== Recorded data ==
----------------------------------------

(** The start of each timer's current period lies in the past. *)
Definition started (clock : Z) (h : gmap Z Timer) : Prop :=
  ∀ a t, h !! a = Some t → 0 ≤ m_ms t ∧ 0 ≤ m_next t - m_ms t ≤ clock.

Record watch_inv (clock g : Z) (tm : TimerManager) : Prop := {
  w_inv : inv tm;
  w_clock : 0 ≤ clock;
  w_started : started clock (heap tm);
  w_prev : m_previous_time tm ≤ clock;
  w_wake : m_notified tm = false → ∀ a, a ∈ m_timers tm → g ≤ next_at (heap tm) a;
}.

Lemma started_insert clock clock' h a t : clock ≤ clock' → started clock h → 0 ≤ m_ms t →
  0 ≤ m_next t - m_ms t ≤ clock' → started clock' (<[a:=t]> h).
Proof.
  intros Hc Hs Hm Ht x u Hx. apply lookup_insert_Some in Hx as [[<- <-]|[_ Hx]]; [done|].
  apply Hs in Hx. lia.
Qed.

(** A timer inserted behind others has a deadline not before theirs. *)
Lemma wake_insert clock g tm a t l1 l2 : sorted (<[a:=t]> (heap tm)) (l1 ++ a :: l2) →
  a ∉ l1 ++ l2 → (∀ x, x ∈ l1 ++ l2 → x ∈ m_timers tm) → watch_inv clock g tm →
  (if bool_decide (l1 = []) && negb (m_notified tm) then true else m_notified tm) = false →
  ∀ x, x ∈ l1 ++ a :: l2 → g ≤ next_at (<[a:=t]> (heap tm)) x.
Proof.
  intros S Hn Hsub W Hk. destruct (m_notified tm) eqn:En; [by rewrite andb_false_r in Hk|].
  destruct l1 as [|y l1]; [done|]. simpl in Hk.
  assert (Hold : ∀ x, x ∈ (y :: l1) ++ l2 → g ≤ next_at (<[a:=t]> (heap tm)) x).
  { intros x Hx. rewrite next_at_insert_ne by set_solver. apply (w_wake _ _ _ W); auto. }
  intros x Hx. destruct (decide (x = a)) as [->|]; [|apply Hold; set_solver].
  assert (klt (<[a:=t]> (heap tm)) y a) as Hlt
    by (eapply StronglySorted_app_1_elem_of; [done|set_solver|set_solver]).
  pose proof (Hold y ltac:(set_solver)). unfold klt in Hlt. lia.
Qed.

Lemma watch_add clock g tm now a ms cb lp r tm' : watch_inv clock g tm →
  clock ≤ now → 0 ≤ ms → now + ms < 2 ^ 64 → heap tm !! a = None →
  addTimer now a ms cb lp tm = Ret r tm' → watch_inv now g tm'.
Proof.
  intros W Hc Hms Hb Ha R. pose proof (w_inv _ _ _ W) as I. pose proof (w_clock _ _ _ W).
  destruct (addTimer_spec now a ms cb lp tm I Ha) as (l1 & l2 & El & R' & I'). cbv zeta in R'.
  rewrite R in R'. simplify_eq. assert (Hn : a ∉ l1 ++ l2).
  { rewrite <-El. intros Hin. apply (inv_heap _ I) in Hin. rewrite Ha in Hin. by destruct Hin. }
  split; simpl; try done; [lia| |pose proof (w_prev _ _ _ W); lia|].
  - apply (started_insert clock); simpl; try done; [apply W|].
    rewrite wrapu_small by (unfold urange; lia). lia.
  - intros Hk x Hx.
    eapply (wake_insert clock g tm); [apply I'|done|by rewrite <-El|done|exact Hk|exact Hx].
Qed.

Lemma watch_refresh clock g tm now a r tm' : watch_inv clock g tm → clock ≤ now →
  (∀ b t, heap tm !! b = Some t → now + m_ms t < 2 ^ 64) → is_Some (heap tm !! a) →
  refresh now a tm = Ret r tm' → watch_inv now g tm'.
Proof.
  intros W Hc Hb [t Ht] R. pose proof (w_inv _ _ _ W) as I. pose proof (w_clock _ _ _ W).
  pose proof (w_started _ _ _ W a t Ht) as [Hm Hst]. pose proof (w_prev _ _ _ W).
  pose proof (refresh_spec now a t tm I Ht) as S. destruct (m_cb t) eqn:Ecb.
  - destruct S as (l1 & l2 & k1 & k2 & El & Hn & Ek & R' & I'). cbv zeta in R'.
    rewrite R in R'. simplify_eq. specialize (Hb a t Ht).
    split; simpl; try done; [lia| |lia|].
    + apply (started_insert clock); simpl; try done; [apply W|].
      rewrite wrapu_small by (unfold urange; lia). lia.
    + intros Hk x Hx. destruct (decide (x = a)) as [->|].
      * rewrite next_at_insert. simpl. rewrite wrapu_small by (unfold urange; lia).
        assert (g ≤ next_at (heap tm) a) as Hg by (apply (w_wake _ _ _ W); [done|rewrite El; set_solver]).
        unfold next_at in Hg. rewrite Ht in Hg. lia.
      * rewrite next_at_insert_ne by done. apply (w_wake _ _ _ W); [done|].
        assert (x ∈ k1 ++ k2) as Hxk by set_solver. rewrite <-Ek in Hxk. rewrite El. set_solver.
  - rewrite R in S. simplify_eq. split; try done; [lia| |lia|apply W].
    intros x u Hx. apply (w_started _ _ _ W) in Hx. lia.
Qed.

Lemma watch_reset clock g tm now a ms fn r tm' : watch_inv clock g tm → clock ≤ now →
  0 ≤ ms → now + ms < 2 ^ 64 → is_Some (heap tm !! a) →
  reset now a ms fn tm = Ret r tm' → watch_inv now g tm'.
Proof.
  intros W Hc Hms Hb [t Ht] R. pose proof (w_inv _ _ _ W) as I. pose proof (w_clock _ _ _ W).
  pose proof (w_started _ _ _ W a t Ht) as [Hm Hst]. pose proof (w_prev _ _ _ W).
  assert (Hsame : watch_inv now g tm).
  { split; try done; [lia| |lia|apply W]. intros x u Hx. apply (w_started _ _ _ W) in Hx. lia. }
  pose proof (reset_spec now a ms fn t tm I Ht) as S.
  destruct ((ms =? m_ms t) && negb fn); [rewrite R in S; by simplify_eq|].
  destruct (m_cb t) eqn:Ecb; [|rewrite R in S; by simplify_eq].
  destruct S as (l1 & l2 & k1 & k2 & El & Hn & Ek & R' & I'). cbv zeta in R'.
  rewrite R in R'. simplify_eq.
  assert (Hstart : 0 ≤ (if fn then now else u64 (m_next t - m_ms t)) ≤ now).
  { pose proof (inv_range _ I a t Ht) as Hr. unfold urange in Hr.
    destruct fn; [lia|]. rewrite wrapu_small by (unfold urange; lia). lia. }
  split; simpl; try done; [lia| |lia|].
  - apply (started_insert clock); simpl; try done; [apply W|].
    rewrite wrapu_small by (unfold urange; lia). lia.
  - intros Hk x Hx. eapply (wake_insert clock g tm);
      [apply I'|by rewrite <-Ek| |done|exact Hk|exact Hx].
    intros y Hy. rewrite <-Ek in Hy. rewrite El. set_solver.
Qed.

----------------------------------------

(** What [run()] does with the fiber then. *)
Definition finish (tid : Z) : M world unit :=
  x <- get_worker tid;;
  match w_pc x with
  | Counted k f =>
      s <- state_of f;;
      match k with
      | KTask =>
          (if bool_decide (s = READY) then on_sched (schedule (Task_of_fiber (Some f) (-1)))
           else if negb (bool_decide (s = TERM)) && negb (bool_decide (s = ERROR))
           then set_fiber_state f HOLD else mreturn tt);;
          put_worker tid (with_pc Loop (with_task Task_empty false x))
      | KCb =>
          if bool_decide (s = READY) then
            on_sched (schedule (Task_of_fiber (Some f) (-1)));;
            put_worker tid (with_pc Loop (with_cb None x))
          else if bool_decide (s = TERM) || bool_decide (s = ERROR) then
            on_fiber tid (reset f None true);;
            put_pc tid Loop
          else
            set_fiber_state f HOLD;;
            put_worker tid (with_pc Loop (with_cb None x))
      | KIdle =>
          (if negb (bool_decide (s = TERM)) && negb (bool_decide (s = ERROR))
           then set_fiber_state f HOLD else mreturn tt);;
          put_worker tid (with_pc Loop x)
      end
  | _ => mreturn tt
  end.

----------------------------------------

== ABOUT THIS EXERCISE ==
In the records above, find the line with "(** The start"; write out exactly that line and each one after it, stopping after the line with "Lemma watch_add clock".

== YOUR RESPONSE ==
(** The start of each timer's current period lies in the past. *)
Definition started (clock : Z) (h : gmap Z Timer) : Prop :=
  ∀ a t, h !! a = Some t → 0 ≤ m_ms t ∧ 0 ≤ m_next t - m_ms t ≤ clock.

Record watch_inv (clock g : Z) (tm : TimerManager) : Prop := {
  w_inv : inv tm;
  w_clock : 0 ≤ clock;
  w_started : started clock (heap tm);
  w_prev : m_previous_time tm ≤ clock;
  w_wake : m_notified tm = false → ∀ a, a ∈ m_timers tm → g ≤ next_at (heap tm) a;
}.

Lemma started_insert clock clock' h a t : clock ≤ clock' → started clock h → 0 ≤ m_ms t →
  0 ≤ m_next t - m_ms t ≤ clock' → started clock' (<[a:=t]> h).
Proof.
  intros Hc Hs Hm Ht x u Hx. apply lookup_insert_Some in Hx as [[<- <-]|[_ Hx]]; [done|].
  apply Hs in Hx. lia.
Qed.

(** A timer inserted behind others has a deadline not before theirs. *)
Lemma wake_insert clock g tm a t l1 l2 : sorted (<[a:=t]> (heap tm)) (l1 ++ a :: l2) →
  a ∉ l1 ++ l2 → (∀ x, x ∈ l1 ++ l2 → x ∈ m_timers tm) → watch_inv clock g tm →
  (if bool_decide (l1 = []) && negb (m_notified tm) then true else m_notified tm) = false →
  ∀ x, x ∈ l1 ++ a :: l2 → g ≤ next_at (<[a:=t]> (heap tm)) x.
Proof.
  intros S Hn Hsub W Hk. destruct (m_notified tm) eqn:En; [by rewrite andb_false_r in Hk|].
  destruct l1 as [|y l1]; [done|]. simpl in Hk.
  assert (Hold : ∀ x, x ∈ (y :: l1) ++ l2 → g ≤ next_at (<[a:=t]> (heap tm)) x).
  { intros x Hx. rewrite next_at_insert_ne by set_solver. apply (w_wake _ _ _ W); auto. }
  intros x Hx. destruct (decide (x = a)) as [->|]; [|apply Hold; set_solver].
  assert (klt (<[a:=t]> (heap tm)) y a) as Hlt
    by (eapply StronglySorted_app_1_elem_of; [done|set_solver|set_solver]).
  pose proof (Hold y ltac:(set_solver)). unfold klt in Hlt. lia.
Qed.

Lemma watch_add clock g tm now a ms cb lp r tm' : watch_inv clock g tm →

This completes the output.